» What to produce
Using the records below, find every line that includes "CallID" and copy it.
*** Records for the exercise ***
(* ===== verification/GatewayRun.v ===== *)
(** The goroutines of an OpenClaw gateway client ([pkg/harness/openclaw/gateway],
    client.go and agent.go): the machines of [RecvEvent], [Call], [Agent], [Connect],
    [Close] and of a connection's reader, and their interleaving. A machine is at a point
    between two atomic actions: a critical section, an operation on a channel, or a call
    of the transport, whose outcome may be any. A context may be done at any time. *)

From S2P Require Import Prelude Utf8 Core Config GatewayFrame Gateway.

(** * RecvEvent *)

Inductive recv_pc :=
  | RecvTop
  | RecvPoll (readerErr : error) (generation : nat)
  | RecvFinish (d : eventDelivery) (generation : nat)
  | RecvWait (generation : nat).
Definition recv_top (s : Shared) : recv_pc + err :=
  if gc_readerFatal (sh_client s) then inr (reader_error s)
  else inl (RecvPoll (gc_readerErr (sh_client s)) (gc_generation (sh_client s))).
(** The non-blocking select. *)
Definition recv_poll (readerErr : error) (generation : nat) (s : Shared) : (recv_pc + err) * Shared :=
  match take_event generation s with
  | Some (d, s) => (inl (RecvFinish d generation), s)
  | None => (match readerErr with Some e => inr e | None => inl (RecvWait generation) end, s)
  end.
(** [releaseEventLocked] and [finishEventDelivery]: no result of a connection that is
    gone. *)
Definition releaseEventLocked (d : eventDelivery) (s : Shared) : Shared :=
  let c := sh_client s in
  if negb (bool_decide (ed_generation d = gc_generation c)) then s
  else set_client (set_accounts (gc_eventCount c - 1) (gc_eventBytes c - ed_bytes d) (gc_awaitChallenge c) c) s.
Definition finishEventDelivery (d : eventDelivery) (generation : nat) (s : Shared) : option (Frame + err) * Shared :=
  let s := releaseEventLocked d s in
  let c := sh_client s in
  if negb (bool_decide (gc_generation c = generation)) || negb (bool_decide (ed_generation d = generation)) then (None, s)
  else if gc_readerFatal c then (Some (inr (reader_error s)), s)
  else (Some (inl (ed_frame d)), s).
Inductive recv_step (s : Shared) : recv_pc -> Shared -> recv_pc + (Frame + err) -> Prop :=
  | recv_fatal e : recv_top s = inr e -> recv_step s RecvTop s (inr (inr e))
  | recv_snapshot pc : recv_top s = inl pc -> recv_step s RecvTop s (inl pc)
  | recv_polled e g s' pc : recv_poll e g s = (inl pc, s') -> recv_step s (RecvPoll e g) s' (inl pc)
  | recv_eof e g s' e' : recv_poll e g s = (inr e', s') -> recv_step s (RecvPoll e g) s' (inr (inr e'))
  | recv_event g d s' : take_event g s = Some (d, s') -> recv_step s (RecvWait g) s' (inl (RecvFinish d g))
  | recv_again g : failed_closed g s = true -> recv_step s (RecvWait g) s (inl RecvTop)
  | recv_done g (x : sentinel) : recv_step s (RecvWait g) s (inr (inr (ESentinel x)))
  | recv_stale d g s' : finishEventDelivery d g s = (None, s') -> recv_step s (RecvFinish d g) s' (inl RecvTop)
  | recv_result d g s' r : finishEventDelivery d g s = (Some r, s') -> recv_step s (RecvFinish d g) s' (inr r).

(** * Call *)

Section Machines.
Variable o : gatewayOptions.
Variable json_Unmarshal : string -> option json.
Variable json_Marshal : json -> bytes + err.

Inductive call_pc :=
  | CallID (method : string) (params : json)
  | CallRegister (id method : string) (params : json)
  | CallSend (id : string) (transport generation reply : nat) (content : bytes)
  | CallUnsent (id : string) (generation : nat) (e : err)
  | CallFatal (generation : nat) (r : responseDelivery)
  | CallWait (id : string) (generation reply : nat)
  | CallReplied (id : string) (generation : nat) (d : responseDelivery)
  | CallRemove (id : string) (r : responseDelivery).
Definition request_frame (id method : string) (params : json) : json :=
  JObject [("id", JString id); ("method", JString method); ("params", params); ("type", JString "req")]%string.
(** A method that is blank is refused. *)
Definition call_start (method : string) (params : json) : call_pc + responseDelivery :=
  if String.eqb (TrimSpace method) "" then inr (inr (ENew "gateway method is required")) else inl (CallID method params).
Definition call_register (id method : string) (params : json) (s : Shared) : (call_pc + responseDelivery) * Shared :=
  match register_call id s with
  | (inr e, s) => (inr (inr e), s)
  | (inl (transport, generation, reply), s) =>
      (match json_Marshal (request_frame id method params) with
       | inr e => inl (CallRemove id (inr (EWrap "marshal gateway request" e)))
       | inl content => inl (CallSend id transport generation reply content)
       end, s)
  end.
Definition call_sent (id : string) (generation reply : nat) (e : error) : call_pc :=
  match e with Some e => CallUnsent id generation e | None => CallWait id generation reply end.
Definition call_result (generation : nat) (d : responseDelivery) (s : Shared) : responseDelivery :=
  match connectionFatal generation s with Some e => inr e | None => d end.
Inductive call_step (s : Shared) : call_pc -> Shared -> call_pc + responseDelivery -> Prop :=
  | call_id method params now id s' :
      0 <= now -> nextID method now s = (id, s') -> call_step s (CallID method params) s' (inl (CallRegister id method params))
  | call_registered id method params s' r :
      call_register id method params s = (r, s') -> call_step s (CallRegister id method params) s' r
  | call_send id transport g r content e :
      call_step s (CallSend id transport g r content) s (inl (call_sent id g r e))
  | call_unsent id g e :
      call_step s (CallUnsent id g e) (removePending id s) (inl (CallFatal g (inr (EWrap "send gateway request" e))))
  | call_reply id g r d s' :
      take_reply r s = Some (d, s') -> call_step s (CallWait id g r) s' (inl (CallReplied id g d))
  | call_replied id g d : call_step s (CallReplied id g d) (removePending id s) (inl (CallFatal g d))
  | call_fatal g d :
      call_step s (CallFatal g d) s (inr (call_result g d s))
  | call_done id g r (x : sentinel) :
      call_step s (CallWait id g r) s (inl (CallRemove id (inr (ESentinel x))))
  | call_removed id d : call_step s (CallRemove id d) (removePending id s) (inr d).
*** End of Records for the exercise ***
» Problem solution
  | CallID (method : string) (params : json)
  if String.eqb (TrimSpace method) "" then inr (inr (ENew "gateway method is required")) else inl (CallID method params).
      0 <= now -> nextID method now s = (id, s') -> call_step s (CallID method params) s' (inl (CallRegister id method params))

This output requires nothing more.